Considering that, board members decided for now the town will opt out of allowing both marijuana dispensaries and marijuana lounges. The vote was unanimous; a final decision must be made by Dec. 31.

Back to town business

Highway Superintendent Joe Spagnola then gave his report, outlining what was done prior to and after the latest storm, Hurricane Ida. He had checked out South Road, restored after many weeks of it being closed due to an earlier storm. He said it is now open and in very good shape.

Board members agreed to get bids to clean and possibly repair the Town Hall gutter system; it was agreed the work will be executed as bids had been obtained. One company said it can start the work soon; most of the others could not begin the work immediately. The company that can begin immediately was chosen for the job. 

Councilman Robert Audia said a new sump pump is needed at Town Hall; he said it’s an “emergency” situation.

Board of Ethics, ARP funds

The board announced it needs to set procedures to establish a required Board of Ethics, and be sure the interests of its members are disclosed. A three-person board was proposed; those interested in serving should send a resume and letter of interest to the Town Hall. 

Turletes talked about the Recreation Department’s summer season. Considering the ongoing COVID-19 pandemic he said it went well. He said rentals of Town Park facilities increased this year and that Recreation Director Chelsea Edson has an ambitious fall program planned with new ideas for the coming months. Trunk or Treating will be held at the Town Park on Saturday, Oct. 30, with a pumpkin painting event that follows. More details will be posted on the TOW website, www.washingtonny.org.   

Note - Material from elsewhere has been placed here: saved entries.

(** ** Transmitting a query *)
Lemma pool_swap r p' held extra :
  rpool r held extra -> udp_inv p' held -> now_ p' = now_ (dn_pool r) -> services p' = services (dn_pool r) ->
  rpool (r <| dn_pool := p' |>) held extra.
Proof. intros [I T P] I' En Es. constructor; cbn; [done|lia|]. unfold ports in *. by rewrite Es. Qed.
Lemma draw_word (k : nat) w : urandom k = Ok w -> 0 <= w < W32.
Proof. intros E. specialize (Hu k). by rewrite E in Hu. Qed.
Lemma random_sock a w : 0 <= a < W32 -> sock_ok (mkSock a (w mod 65536)).
Proof. intros Ha. pose proof (Z.mod_pos_bound w 65536 eq_refl). split; cbn; [done|unfold W16; lia]. Qed.
Lemma server_at (n : NetworkConfig) k :
  network_ok n -> 0 <= k -> exists s, get_at (servers n) (k mod zlen (servers n)) = Ok s /\ sock_ok s.
Proof.
  intros (Hn & Hs & _) Hk. assert (0 < zlen (servers n)) as Hl.
  { destruct (servers n); [done|]. rewrite zlen_cons. pose proof (zlen_nonneg l). lia. }
  pose proof (Z.mod_pos_bound k _ Hl) as Hm.
  destruct (lookup_lt_is_Some_2 (servers n) (Z.to_nat (k mod zlen (servers n)))) as [s Es]; [unfold zlen in *; lia|].
  exists s. split; [apply get_at_ok; [lia|done]|]. rewrite Forall_forall in Hs. eauto using list_elem_of_lookup_2.
Qed.
(** The time of the next attempt of a lookup. *)
Definition next_attempt (c : ResolverConfig) (now : Z) (q : DnsPending) : Z :=
  Z.min (dur_add now (dur_mul (attempt_timeout c) (Z.shiftl 1 (attempts q)))) (pq_deadline q).
Definition attempted (o : outcome unit) r r' q q' held : Prop :=
  returns o /\ rpool r' held (option_list (pq_local q')) /\ pool_only r r'
  /\ lookup_ok (dn_config r) (dn_now r) q' /\ same_lookup q q'
  /\ (o = Ok tt -> pq_next q' = next_attempt (dn_config r) (dn_now r) q).
Lemma attempt_loop_spec n q r held :
  network_ok (dn_network r) -> rpool r held [] -> pq_local q = None -> lookup_ok (dn_config r) (dn_now r) q ->
  attempts q < attempts_per_name (dn_config r) ->
  exists o r' q', attempt_loop urandom n q r = (o, (r', q')) /\ attempted o r r' q q' held.
Proof.
  intros Hn. revert r Hn. induction n as [|n IH]; intros r Hn P El L Ha; cbn [attempt_loop].
  { eexists _, r, q. split; [done|]. unfold attempted. rewrite El. do 5 (split; [done|]). done. }
  set (r1 := r <| dn_draws ::= S |>).
  assert (rpool r1 held []) as P1 by (by destruct P; constructor).
  assert (pool_only r r1) as O1 by done.
  specialize (IH r1 Hn P1 El L Ha). change (dn_network r1) with (dn_network r). change (dn_config r1) with (dn_config r).
  change (dn_now r1) with (dn_now r). pose proof (draw_word (dn_draws r)) as Hw. pose proof (Hu (dn_draws r)) as Hk.
  destruct (urandom (dn_draws r)) as [w|k| |]; try done.
  2:{ exists (Err k), r1, q. split; [done|]. unfold attempted. rewrite El. do 5 (split; [done|]). done. }
  specialize (Hw w eq_refl). destruct (_ <? 1024); [exact IH|].
  set (a := mkSock (local_address (dn_network r)) (w mod 65536)).
  pose proof (random_sock (local_address (dn_network r)) w (proj2 (proj2 Hn))) as Ha'. fold a in Ha'.
  destruct (bind_spec (mkService a 0) (dn_pool r1) held (rp_pool _ _ _ P1) Ha') as (o & p1 & Eb & Ro & I1 & Hb).
  assert (Ok tt = o \/ Err AddrInUse = o \/ exists k, o = Err k /\ k <> AddrInUse) as Co.
  { destruct o as [[]|[]| |]; eauto; destruct Ro. }
  unfold on_pool. rewrite Eb. clear Eb. destruct Co as [<-|[<-|(k & -> & Hk')]].
  3:{ subst p1. exists (Err k), r1, q. split; [by destruct k|]. unfold attempted. rewrite El. do 5 (split; [done|]). done. }
  2:{ subst p1. exact IH. }
  destruct Hb as [Fr ->]. set (p1 := dn_pool r1 <| services ::= _ |>) in *. set (r2 := r1 <| dn_pool := p1 |>).
  set (q1 := q <| pq_local := _ |> <| wire_id := _ |>).
  assert (rpool r2 held [a]) as P2.
  { destruct P1 as [? T1 Q1]. constructor; [done|done|].
    change (ports p1 ≡ₚ [a] ++ locals (dn_pending r1)). unfold p1. rewrite ports_insert by done. by rewrite Q1. }
  assert (forall s n, lookup_ok (dn_config r) (dn_now r)
    (q1 <| pq_server := s |> <| datagram := Some n |> <| attempts ::= Z.succ |> <| pq_next := next_attempt (dn_config r) (dn_now r) q |>)
    /\ lookup_ok (dn_config r) (dn_now r) (q1 <| pq_server := s |>)) as Lq.
  { intros s m. assert (0 <= w / 65536 < W16) as Hw1.
    { split; [apply Z.div_pos; lia|]. apply Z.div_lt_upper_bound; unfold W16, W32 in *; lia. }
    destruct L. split; constructor; cbn; try done; lia. }
  change (attempts q1) with (attempts q). change (dn_network r2) with (dn_network r).
  destruct (server_at (dn_network r) (attempts q) Hn ltac:(apply L)) as (s & -> & Hs).
  fold (next_attempt (dn_config r) (dn_now r) q).
  destruct (send_spec a s (query (wire_id (q1 <| pq_server := s |>)) (pq_question q)) (Some (next_attempt (dn_config r) (dn_now r) q))
    p1 held (rp_pool _ _ _ P2) Hs (query_bytes _ _ (lo_question _ _ _ L))) as (o & p2 & Es & Ro2 & I2 & M2 & _).
  change (dn_pool r2) with p1.
  match goal with |- context [send_with_options ?x1 ?x2 ?x3 ?x4 ?x5] =>
    assert (send_with_options x1 x2 x3 x4 x5 = (o, p2)) as -> by exact Es end.
  destruct M2 as (_ & Sv & _ & _ & Nw & _).
  pose proof (pool_swap r2 p2 held [a] P2 I2 Nw Sv) as P3.
  destruct o as [m|k| |]; try done.
  - eexists _, _, _. split; [done|]. split; [done|]. split; [by destruct P3; constructor|]. split; [done|].
    split; [apply (Lq s m)|]. done.
  - eexists _, _, _. split; [done|]. split; [done|]. split; [exact P3|]. split; [done|]. split; [apply (Lq s 0)|]. done.
Qed.
(** A lookup that was taken out of the table comes back. *)
Lemma put_back id q q' r r2 held :
  res_inv r held -> om_get (dn_pending r) id = Some q ->
  pool_only (r <| dn_pending ::= fun m => om_remove m id |>) r2 -> rpool r2 held (option_list (pq_local q')) ->
  lookup_ok (dn_config r) (dn_now r) q' -> same_lookup q q' ->
  let r' := r2 <| dn_pending ::= fun m => om_insert m id q' |> in
  rstep held r r' /\ forall j, om_get (dn_pending r') j = if id =? j then Some q' else om_get (dn_pending r) j.
Proof.
  intros [C P] G O P2 L Sl. destruct (take_out id q r held [] 0 C P G) as (C1 & _ & Pk & _ & Hid).
  pose proof (pool_only_core _ _ _ O C1) as C2. destruct O as (E1 & E2 & E3 & E4 & E5 & E6 & E7 & E8). cbn in *.
  pose proof (om_get_remove (dn_pending r) id) as Gr.
  assert (forall i, om_get (dn_pending r2) i = if i =? id then None else om_get (dn_pending r) i) as G2.
  { intros i. rewrite E3. apply Gr, C. }
  assert (om_get (dn_pending r2) id = None) as Gn by (by rewrite G2, Z.eqb_refl).
  rewrite <- (app_nil_r (option_list _)) in P2.
  destruct (put_in id q' r2 held [] 0 C2 P2 Gn) as [C3 P3]; [by rewrite E1, E6|by rewrite E8|].
  assert (forall j, om_get (om_insert (dn_pending r2) id q') j = if id =? j then Some q' else om_get (dn_pending r) j) as Gj.
  { intros j. rewrite om_get_insert, G2, (Z.eqb_sym j). by destruct (id =? j). }
  split; [constructor; cbn; try done|exact Gj].
  - unfold all_ids. cbn. rewrite (om_insert_perm _ _ _ Gn), E3, E4. cbn. by rewrite Pk.
  - constructor; cbn; [|exists []; by rewrite E4, app_nil_r]. intros j q1. rewrite Gj.
    destruct (Z.eqb_spec id j) as [<-|]; [intros [= <-]; by exists q|intros Gq; by exists q1].
Qed.
Lemma attempt_step id q r held :
  res_inv r held -> om_get (dn_pending r) id = Some q -> attempts q < attempts_per_name (dn_config r) ->
  exists o r' q', attempt urandom id r = (o, r') /\ returns o /\ rstep held r r'
    /\ (forall j, om_get (dn_pending r') j = if id =? j then Some q' else om_get (dn_pending r) j)
    /\ lookup_ok (dn_config r) (dn_now r) q' /\ same_lookup q q'
    /\ (o = Ok tt -> pq_next q' = next_attempt (dn_config r) (dn_now r) q).
Proof.
  intros I G Ha. pose proof I as [C P]. unfold attempt. rewrite G.
  destruct (take_out id q r held [] 0 C P G) as (_ & P1 & _ & Lq & _).
  destruct (close_spec q _ held [] P1) as (r2 & -> & P2 & O2 & _). cbn [then_].
  set (q1 := q <| pq_local := None |> <| datagram := None |>).
  pose proof O2 as (E1 & E2 & _ & _ & _ & E6 & _). cbn in E1, E2, E6.
  destruct (attempt_loop_spec 32 q1 r2 held) as (o & r3 & q2 & -> & Ro & P3 & O3 & L3 & Ed & En);
    [rewrite E2; apply C|done|done|rewrite E1, E6; by destruct Lq; constructor|by rewrite E1|].
  rewrite E1, E6 in *. pose proof (pool_only_trans _ _ _ O2 O3) as O.
  destruct o as [[]|k| |]; try done.
  - destruct (put_back id q q2 r r3 held I G O P3 L3 Ed) as [S Gj]. eexists _, _, q2. split; [done|]. done.
  - rewrite <- (app_nil_r (option_list _)) in P3. destruct (close_spec q2 r3 held [] P3) as (r4 & -> & P4 & O4 & _). cbn [then_].
    destruct (put_back id q (q2 <| pq_local := None |> <| datagram := None |>) r r4 held I G) as [S Gj];
      [by eapply pool_only_trans|done|by destruct L3; constructor|done|].
    eexists _, _, _. split; [done|]. split; [done|]. split; [done|]. split; [done|]. split; [by destruct L3; constructor|]. done.
Qed.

Town Clerk Mary Alex did not attend the Sept. 9 meeting, but Bookkeeper Lois Petrone submitted her report, which included information about the town’s plans for their share of the American Rescue Plan (ARP) funds. The Town received $163,332 in such funds and opened a new savings account with the money.  

The funds will become revenue and the town will earn interest on it. The ARP fund is in response to the COVID-19 crisis, and meant to help communities deal with some of the revenue lost through the pandemic.  

The next regular monthly meeting will be on Thursday, Oct. 4, at 6 p.m. Details for that meeting, including the Zoom link for it, will be on the town website.